Frontiers of Materials Award Symposium: 2021 Functional Nanomaterials: Translating Innovation into Pioneering Technologies: Session III
Program Organizers: Huanyu Cheng, Pennsylvania State University

Tuesday 8:30 AM
March 16, 2021
Room: RM 16
Location: TMS2021 Virtual


8:30 AM  Invited
Programmable Gold Nanowire Electronic Skins and Tattoos: Wenlong Cheng1; 1Monash University
    Sensitive, specific yet multifunctional tattoo-like electronics are ideal wearable systems for health monitoring anytime anywhere because they are virtually becoming parts of Human skins offering burdenless “unfeelable” wearing experience. Here, I will present the skin-like, multifunctional electronic skins and tattoos using standing enokitake mushroom-like vertically aligned nanowire. Among various materials of choices, gold has advantages of biocompatibity, chemical inertness, facile synthesis/Surface functionalisation and band-gap-matching with a lot of semiconductors materials. In this talk, I will discuss our newly developed standing gold nanowire-based soft biosensing platform in the forms of patches, fibers and tattoos. Combining it with local cracking technology, we can arbitrarily fine-tune desired sensitivity and stretchability of a gold nanowire electronic tattoos by programming localized crack size, shape and orientations. Furthermore, we demonstrate in-plane integration of strain/pressure sensor, anisotropic orientation-specific sensors, strain-insensitive stretchable interconnects, temperature sensors, glucose sensors, and lactate sensors without the need of soldering or gluing.

9:10 AM  Keynote
Wearable Gas Sensors with Wireless Communication and RF Energy Harvesting Capabilities: Huanyu Cheng1; 1Pennsylvania State University
    Small-footprint deformable gas sensors that can be deployed on the skin surface to detect and distinguish multiple compounds in real-time are integral to accurate monitoring of health conditions. Low-dimensional nanomaterials or mixed metal oxides are state-of-the-art gas sensing materials that change their resistance upon binding of various target gases. However, it is challenging to integrate within a microscale footprint the numerous nanomaterials required to deconvolute signals from complex gaseous mixtures. The core innovation will be our ability to use laser writing to synthesize and pattern numerous nanomaterials on laser-induced graphene gas sensing platform in order to facilitate the deconvolution of complex gas responses in mixtures. When combined with the stretchable antennas for wireless communication and rectennas for ambient RF energy harvesting, wearable gas sensors for health monitoring or toxic gas detection open new opportunities in epidermal electronic devices to enhance the operator and mitigate exposure.

9:50 AM  Invited
Engineering Self-folding and Shape Morphing in Patterned Materials: David Gracias1; 1Johns Hopkins University
    Heterogeneous materials that fold or change shape either spontaneously or in response to environmental stimuli are intellectually intriguing as they are widely observed in nature and living systems.
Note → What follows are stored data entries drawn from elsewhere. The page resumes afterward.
Example guest_examples :
  ((run (read_file example_read) ready_guest).1,
   (run (read_file (MkGuestReadRequest example_auth "/home/sandbox/data" 2 0)) ready_guest).1,
   (run (read_file (MkGuestReadRequest None "data" 0 9)) ready_guest).1)
  = (Ok [MkFileChunk (replicate 3 Byte.x64) false], Ok [MkFileChunk [] true],
     Err (MkStatus Unauthenticated "missing token")).
Proof. vm_compute. reflexivity. Qed.

Lemma guest_unauthorised_inert_witness :
  run (guest_service (G_ReadFile (MkGuestReadRequest None "data" 0 9))) ready_guest
  = (Err (MkStatus Unauthenticated "missing token"), ready_guest).
Proof.
  etrans; [apply (guest_unauthorised_inert (G_ReadFile (MkGuestReadRequest None "data" 0 9)) None);
    [reflexivity|vm_compute; reflexivity]|].
  assert (refusal (gs_initialization ready_guest) None = MkStatus Unauthenticated "missing token") as Hr
    by (vm_compute; reflexivity).
  rewrite Hr. reflexivity.
Defined.

(** An [init] with another token, on a guest that is in use. *)
Definition other_init : InitRequest :=
  MkInitRequest "sandbox" "fedcba9876543210fedcba9876543210" 1000 1000 1024 7 "" 0 "" "".
Definition pids_file : loc := ["sys"; "fs"; "cgroup"; "ferrobox-guest"; "pids.max"].
Definition pids_limit (s : GuestService) : option (list Byte.byte) :=
  file_data <$> (fs_nodes (gs_fs s) !! pids_file).

Lemma rejected_init_sets_pids_limit_witness :
  (run (init other_init) ready_guest).1
    = Err (MkStatus FailedPrecondition "guest already initialized with different identity")
  /\ pids_limit ready_guest = Some [Byte.x36; Byte.x34]
  /\ pids_limit (run (init other_init) ready_guest).2 = Some [Byte.x37].
Proof.
  rewrite (rejected_init_sets_pids_limit other_init ready_guest
    (MkInitState "sandbox" (digest example_token) 1000 1000 1024 true));
    [|vm_compute; reflexivity|vm_compute; reflexivity].
  split; [vm_compute; reflexivity|]. split; vm_compute; reflexivity.
Defined.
The development of strategies to design, fabricate and engineer such materials is also technologically relevant as it can lead to 3D, smart, adaptive, and autonomous structures and devices. In this talk, I will highlight our efforts to utilize state-of-the-art micro and nanopatterning of materials ranging from atomistic films to hydrogels combined with thin film strain mismatch, capillary forces and differential swelling to create structures that fold and change shape either spontaneously or in response to stimuli including temperature and biochemicals. I will also discuss how these methods and material processing and patterning techniques can enable new technological advances, including 3D atomistic and shell sensors, shape-shifting DNA hydrogel robots, and autonomous untethered surgical tools.

10:30 AM  Invited
Flexible Printable Bioelectronics Devices: Wearable Biosensors and Bioenergy Harvesters: Joseph Wang1; 1University California, San Diego
    Printed flexible electrochemical devices have received a considerable recent attention in the fields of wearable devices and mobile health. This presentation will describe stretchable and self-healed printable electrochemical devices, based on novel ink materials, that endure extreme deformations commonly experienced by the human skin. These advances have thus led to the development of printable bioelectronic devices that can fold, bend, stretch, and repair, while maintaining remarkable analytical and energy-harvesting performance. Technical challenges and opportunities for fabricating such reliable stretchable textile-based and skin-worn electrochemical sensors and biofuel cells will be discussed, along with several demonstrations of several wearable platforms and prospects for future healthcare applications.